=== Entries supplied ===

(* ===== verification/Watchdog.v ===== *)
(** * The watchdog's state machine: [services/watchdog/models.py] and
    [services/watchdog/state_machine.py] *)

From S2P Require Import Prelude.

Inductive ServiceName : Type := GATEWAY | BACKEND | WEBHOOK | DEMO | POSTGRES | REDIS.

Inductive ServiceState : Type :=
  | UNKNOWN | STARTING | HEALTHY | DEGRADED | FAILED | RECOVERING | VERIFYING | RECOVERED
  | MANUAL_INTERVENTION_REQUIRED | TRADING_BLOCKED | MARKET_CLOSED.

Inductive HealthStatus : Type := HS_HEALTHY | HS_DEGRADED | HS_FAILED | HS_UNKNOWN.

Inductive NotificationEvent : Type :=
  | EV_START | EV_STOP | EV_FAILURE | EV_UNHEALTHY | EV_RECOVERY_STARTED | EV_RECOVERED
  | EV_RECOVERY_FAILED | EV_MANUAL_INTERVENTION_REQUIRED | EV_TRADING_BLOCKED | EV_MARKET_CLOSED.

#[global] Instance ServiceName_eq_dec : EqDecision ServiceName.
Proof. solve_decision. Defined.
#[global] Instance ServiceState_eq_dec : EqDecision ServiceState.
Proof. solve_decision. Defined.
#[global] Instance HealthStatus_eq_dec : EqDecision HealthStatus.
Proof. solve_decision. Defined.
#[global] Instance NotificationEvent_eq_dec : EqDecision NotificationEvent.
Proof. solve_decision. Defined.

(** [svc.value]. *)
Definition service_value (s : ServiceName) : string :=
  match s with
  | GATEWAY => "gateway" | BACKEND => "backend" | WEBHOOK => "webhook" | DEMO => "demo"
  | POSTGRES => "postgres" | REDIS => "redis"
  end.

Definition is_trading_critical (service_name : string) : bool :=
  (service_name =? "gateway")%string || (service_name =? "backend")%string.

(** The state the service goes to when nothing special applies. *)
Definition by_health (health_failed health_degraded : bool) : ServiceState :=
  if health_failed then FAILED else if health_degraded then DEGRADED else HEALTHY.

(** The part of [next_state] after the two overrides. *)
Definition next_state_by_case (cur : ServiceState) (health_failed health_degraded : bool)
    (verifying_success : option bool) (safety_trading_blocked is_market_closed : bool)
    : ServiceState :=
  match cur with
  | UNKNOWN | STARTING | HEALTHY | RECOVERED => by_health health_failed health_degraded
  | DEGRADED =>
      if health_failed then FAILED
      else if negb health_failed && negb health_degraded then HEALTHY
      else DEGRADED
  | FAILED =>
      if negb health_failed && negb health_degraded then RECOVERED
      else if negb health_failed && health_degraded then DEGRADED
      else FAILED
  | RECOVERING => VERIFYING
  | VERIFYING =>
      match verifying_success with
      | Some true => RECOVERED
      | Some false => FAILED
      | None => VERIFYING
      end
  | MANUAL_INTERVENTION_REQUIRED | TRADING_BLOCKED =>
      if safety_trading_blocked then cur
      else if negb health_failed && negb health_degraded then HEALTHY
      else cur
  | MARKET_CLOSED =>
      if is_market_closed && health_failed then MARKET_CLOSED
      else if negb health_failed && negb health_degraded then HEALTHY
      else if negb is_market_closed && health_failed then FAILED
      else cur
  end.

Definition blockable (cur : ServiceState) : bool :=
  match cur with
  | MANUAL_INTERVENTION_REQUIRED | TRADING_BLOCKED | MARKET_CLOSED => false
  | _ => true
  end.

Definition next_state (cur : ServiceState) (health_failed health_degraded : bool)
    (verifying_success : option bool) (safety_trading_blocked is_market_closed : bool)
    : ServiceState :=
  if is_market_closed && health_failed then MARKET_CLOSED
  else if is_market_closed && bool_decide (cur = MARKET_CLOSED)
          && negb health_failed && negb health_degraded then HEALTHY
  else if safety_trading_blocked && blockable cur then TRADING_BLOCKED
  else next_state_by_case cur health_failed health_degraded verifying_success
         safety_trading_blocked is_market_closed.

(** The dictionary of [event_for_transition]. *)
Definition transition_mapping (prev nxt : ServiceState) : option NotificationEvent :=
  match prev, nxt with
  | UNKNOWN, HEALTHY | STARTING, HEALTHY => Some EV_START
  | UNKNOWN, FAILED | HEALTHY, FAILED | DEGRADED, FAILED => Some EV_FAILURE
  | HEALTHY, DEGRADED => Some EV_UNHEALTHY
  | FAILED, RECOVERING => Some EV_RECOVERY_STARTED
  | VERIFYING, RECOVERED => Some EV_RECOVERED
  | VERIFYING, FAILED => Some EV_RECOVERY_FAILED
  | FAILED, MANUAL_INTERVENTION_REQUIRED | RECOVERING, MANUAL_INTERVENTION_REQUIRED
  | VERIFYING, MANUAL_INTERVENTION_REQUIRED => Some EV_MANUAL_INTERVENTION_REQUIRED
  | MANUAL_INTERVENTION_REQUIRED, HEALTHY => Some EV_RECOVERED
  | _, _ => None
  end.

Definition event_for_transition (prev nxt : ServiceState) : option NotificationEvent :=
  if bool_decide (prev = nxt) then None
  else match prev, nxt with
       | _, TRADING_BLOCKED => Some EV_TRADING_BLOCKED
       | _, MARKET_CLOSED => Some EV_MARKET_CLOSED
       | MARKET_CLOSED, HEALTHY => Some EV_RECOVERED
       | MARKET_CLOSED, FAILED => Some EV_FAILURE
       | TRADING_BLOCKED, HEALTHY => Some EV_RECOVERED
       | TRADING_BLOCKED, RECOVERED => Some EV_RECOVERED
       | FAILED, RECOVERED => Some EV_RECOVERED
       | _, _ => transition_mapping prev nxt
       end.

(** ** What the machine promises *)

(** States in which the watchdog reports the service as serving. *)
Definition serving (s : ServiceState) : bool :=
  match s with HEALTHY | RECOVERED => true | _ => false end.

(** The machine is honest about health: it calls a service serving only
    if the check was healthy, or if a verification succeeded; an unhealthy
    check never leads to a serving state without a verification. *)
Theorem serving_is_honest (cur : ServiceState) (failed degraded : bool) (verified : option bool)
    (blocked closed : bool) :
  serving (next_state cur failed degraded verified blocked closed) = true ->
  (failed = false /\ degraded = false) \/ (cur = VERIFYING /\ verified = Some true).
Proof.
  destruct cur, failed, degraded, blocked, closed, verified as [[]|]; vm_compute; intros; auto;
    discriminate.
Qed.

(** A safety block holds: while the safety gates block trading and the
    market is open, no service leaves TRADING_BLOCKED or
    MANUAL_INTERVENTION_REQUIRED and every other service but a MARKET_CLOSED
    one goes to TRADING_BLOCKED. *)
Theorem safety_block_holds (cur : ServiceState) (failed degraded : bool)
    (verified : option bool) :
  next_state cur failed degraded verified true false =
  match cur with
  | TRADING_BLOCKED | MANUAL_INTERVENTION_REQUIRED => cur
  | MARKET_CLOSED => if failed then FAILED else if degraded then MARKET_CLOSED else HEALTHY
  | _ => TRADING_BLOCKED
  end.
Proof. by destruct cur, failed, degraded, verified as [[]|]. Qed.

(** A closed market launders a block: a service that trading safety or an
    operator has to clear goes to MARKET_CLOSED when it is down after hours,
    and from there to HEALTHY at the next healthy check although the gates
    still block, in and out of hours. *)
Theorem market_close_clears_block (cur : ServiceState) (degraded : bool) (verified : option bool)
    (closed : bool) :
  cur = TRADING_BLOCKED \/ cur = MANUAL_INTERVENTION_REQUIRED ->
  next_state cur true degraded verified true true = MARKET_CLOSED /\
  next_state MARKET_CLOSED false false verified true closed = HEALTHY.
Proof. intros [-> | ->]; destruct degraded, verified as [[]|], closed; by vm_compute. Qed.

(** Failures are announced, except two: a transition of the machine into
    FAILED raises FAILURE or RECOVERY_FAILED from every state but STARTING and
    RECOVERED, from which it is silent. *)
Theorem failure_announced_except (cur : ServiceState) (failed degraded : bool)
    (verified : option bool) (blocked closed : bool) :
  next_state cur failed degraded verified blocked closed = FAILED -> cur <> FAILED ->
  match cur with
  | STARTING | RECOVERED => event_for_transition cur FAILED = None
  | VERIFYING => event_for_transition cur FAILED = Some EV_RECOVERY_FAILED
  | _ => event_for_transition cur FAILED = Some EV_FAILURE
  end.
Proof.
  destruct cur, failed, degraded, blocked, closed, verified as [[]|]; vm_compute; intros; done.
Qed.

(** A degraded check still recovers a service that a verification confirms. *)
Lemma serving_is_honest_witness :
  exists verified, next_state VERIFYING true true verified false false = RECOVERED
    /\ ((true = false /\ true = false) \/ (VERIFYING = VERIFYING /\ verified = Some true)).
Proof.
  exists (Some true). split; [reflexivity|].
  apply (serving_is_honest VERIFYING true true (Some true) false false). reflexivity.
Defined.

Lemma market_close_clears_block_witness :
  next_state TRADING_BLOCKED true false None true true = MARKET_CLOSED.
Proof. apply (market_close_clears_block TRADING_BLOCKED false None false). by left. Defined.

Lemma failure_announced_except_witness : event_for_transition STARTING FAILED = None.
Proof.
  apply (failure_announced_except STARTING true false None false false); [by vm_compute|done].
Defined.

===
=== Entries supplied ===

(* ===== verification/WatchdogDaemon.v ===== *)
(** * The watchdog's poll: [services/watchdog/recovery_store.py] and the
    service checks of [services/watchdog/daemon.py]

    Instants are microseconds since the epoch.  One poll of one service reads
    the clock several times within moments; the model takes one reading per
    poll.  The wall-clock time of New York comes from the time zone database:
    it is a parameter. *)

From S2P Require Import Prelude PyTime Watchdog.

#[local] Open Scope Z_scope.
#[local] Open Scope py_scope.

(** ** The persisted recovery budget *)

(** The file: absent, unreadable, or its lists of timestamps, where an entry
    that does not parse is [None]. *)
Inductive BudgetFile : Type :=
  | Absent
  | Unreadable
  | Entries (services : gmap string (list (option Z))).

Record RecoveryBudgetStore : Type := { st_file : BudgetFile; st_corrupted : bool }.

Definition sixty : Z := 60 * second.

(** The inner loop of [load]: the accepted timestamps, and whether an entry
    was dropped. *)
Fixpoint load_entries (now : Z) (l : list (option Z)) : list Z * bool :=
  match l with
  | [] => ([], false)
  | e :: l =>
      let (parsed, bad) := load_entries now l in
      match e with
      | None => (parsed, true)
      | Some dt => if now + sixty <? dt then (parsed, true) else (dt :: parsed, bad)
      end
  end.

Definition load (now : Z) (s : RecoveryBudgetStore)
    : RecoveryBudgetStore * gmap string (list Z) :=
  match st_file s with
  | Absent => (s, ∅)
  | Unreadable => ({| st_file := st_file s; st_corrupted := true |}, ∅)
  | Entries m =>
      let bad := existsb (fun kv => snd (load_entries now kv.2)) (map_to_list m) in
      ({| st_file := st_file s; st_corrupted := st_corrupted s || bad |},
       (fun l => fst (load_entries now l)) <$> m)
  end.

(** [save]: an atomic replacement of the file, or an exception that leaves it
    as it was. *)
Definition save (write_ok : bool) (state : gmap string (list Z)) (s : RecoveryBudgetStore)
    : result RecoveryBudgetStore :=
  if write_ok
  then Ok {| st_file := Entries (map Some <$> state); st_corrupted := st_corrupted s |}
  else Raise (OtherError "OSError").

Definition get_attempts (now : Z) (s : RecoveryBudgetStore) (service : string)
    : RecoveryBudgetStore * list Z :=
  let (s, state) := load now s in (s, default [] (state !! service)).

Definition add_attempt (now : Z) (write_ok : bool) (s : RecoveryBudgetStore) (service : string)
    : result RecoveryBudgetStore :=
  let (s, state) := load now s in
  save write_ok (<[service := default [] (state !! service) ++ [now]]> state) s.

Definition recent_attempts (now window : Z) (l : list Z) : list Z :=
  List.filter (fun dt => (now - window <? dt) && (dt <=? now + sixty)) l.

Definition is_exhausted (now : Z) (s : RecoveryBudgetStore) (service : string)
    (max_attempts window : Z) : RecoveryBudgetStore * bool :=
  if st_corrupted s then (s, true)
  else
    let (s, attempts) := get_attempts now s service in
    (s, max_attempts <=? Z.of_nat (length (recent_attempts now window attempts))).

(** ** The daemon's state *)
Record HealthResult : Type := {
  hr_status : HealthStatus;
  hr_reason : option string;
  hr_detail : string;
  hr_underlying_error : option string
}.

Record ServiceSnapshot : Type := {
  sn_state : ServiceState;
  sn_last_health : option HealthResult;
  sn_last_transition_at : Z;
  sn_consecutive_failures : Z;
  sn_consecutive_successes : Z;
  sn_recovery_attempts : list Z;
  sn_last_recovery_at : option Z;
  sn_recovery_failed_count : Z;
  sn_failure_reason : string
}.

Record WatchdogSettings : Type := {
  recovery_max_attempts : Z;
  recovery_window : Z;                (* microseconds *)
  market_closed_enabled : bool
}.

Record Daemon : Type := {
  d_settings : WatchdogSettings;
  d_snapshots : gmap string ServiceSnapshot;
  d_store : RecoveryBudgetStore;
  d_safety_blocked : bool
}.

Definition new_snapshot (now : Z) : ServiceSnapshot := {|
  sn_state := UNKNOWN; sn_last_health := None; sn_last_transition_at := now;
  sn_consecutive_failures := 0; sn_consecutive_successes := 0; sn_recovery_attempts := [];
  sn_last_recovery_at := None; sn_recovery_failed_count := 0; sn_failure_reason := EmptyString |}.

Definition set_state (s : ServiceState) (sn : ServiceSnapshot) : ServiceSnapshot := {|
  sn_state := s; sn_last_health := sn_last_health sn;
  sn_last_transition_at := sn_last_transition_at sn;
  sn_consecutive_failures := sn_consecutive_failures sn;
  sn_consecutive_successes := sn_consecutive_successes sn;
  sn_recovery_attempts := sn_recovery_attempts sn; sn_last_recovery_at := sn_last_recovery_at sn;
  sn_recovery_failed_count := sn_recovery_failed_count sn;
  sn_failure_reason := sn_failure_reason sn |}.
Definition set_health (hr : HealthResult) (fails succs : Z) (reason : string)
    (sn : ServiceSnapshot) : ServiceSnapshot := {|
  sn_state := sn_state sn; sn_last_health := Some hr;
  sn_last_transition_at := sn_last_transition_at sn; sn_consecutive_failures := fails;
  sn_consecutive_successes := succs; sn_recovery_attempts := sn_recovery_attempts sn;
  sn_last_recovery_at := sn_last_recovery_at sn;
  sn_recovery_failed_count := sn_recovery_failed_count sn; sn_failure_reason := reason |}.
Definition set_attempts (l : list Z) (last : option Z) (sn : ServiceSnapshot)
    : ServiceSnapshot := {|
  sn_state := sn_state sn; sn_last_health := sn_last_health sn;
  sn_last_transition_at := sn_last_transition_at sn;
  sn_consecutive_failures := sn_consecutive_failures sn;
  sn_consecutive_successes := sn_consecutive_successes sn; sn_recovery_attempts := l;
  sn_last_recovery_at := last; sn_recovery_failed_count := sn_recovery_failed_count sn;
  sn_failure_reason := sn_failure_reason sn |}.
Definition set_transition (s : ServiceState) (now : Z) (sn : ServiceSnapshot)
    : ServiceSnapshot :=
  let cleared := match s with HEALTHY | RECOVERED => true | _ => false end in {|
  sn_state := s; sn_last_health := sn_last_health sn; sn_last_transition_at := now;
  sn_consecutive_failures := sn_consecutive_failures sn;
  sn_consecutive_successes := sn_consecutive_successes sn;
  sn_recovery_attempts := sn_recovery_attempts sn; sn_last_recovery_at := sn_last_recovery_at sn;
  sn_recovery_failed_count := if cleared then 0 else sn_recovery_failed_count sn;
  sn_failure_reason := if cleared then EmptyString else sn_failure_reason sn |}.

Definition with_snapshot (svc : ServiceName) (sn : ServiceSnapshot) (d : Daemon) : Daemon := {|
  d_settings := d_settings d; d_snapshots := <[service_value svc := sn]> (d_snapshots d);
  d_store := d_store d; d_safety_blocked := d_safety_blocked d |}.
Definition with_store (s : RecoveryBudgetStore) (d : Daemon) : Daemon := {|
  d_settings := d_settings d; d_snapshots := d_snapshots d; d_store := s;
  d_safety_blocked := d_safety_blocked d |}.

===
=== Entries supplied ===

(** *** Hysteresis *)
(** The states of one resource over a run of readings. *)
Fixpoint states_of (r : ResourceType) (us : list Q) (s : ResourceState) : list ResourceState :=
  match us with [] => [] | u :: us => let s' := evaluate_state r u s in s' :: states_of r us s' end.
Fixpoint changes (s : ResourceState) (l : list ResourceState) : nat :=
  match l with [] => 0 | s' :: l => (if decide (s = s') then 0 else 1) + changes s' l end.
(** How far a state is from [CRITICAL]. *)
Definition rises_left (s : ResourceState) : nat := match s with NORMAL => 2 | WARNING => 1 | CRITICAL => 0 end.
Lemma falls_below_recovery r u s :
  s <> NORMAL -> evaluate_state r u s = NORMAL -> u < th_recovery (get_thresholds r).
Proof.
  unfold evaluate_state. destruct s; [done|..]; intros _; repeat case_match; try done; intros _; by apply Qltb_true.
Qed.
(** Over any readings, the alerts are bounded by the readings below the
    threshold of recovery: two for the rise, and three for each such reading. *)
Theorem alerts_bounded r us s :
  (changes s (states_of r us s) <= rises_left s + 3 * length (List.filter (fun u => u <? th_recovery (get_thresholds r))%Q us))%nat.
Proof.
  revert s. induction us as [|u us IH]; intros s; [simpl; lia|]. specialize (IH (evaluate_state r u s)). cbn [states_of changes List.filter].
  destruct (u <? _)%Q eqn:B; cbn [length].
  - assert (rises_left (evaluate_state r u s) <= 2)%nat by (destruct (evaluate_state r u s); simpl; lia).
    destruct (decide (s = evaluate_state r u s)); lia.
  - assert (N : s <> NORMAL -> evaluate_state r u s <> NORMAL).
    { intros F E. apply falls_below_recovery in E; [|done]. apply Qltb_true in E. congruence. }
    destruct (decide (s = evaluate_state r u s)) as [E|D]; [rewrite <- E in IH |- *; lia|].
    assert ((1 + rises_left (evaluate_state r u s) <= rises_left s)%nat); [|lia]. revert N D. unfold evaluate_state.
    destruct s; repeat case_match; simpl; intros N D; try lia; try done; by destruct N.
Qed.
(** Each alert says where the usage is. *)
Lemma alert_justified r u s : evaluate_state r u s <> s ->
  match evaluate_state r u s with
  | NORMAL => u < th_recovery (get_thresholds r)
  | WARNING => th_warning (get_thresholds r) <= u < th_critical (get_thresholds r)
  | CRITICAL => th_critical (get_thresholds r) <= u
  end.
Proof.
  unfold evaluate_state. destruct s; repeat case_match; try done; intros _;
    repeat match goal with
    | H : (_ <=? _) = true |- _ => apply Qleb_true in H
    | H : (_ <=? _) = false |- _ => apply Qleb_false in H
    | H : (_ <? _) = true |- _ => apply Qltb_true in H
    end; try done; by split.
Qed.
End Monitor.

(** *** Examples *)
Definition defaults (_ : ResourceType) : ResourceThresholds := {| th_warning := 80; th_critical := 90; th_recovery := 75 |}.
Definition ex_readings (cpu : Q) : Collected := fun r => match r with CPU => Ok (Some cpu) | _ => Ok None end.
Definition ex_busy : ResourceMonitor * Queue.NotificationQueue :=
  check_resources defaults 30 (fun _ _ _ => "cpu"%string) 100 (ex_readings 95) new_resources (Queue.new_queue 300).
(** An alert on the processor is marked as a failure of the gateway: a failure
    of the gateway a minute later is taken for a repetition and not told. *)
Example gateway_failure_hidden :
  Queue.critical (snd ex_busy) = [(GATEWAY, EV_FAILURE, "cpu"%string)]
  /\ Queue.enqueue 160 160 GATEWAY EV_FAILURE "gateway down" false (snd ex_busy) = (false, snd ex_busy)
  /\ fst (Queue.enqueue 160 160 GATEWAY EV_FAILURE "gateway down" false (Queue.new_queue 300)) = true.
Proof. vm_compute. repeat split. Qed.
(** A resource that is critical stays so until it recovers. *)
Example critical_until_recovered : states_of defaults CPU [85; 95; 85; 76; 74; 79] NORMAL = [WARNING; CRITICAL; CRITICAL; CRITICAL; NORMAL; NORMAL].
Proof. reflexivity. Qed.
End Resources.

===

What is required: The line above containing "The wall-clock time", the line containing "#[local] Open Scope py_scope.", and every line between them are to be transcribed exactly; no other line is wanted.

Result for this task:
    poll.  The wall-clock time of New York comes from the time zone database:
    it is a parameter. *)

From S2P Require Import Prelude PyTime Watchdog.

#[local] Open Scope Z_scope.
#[local] Open Scope py_scope.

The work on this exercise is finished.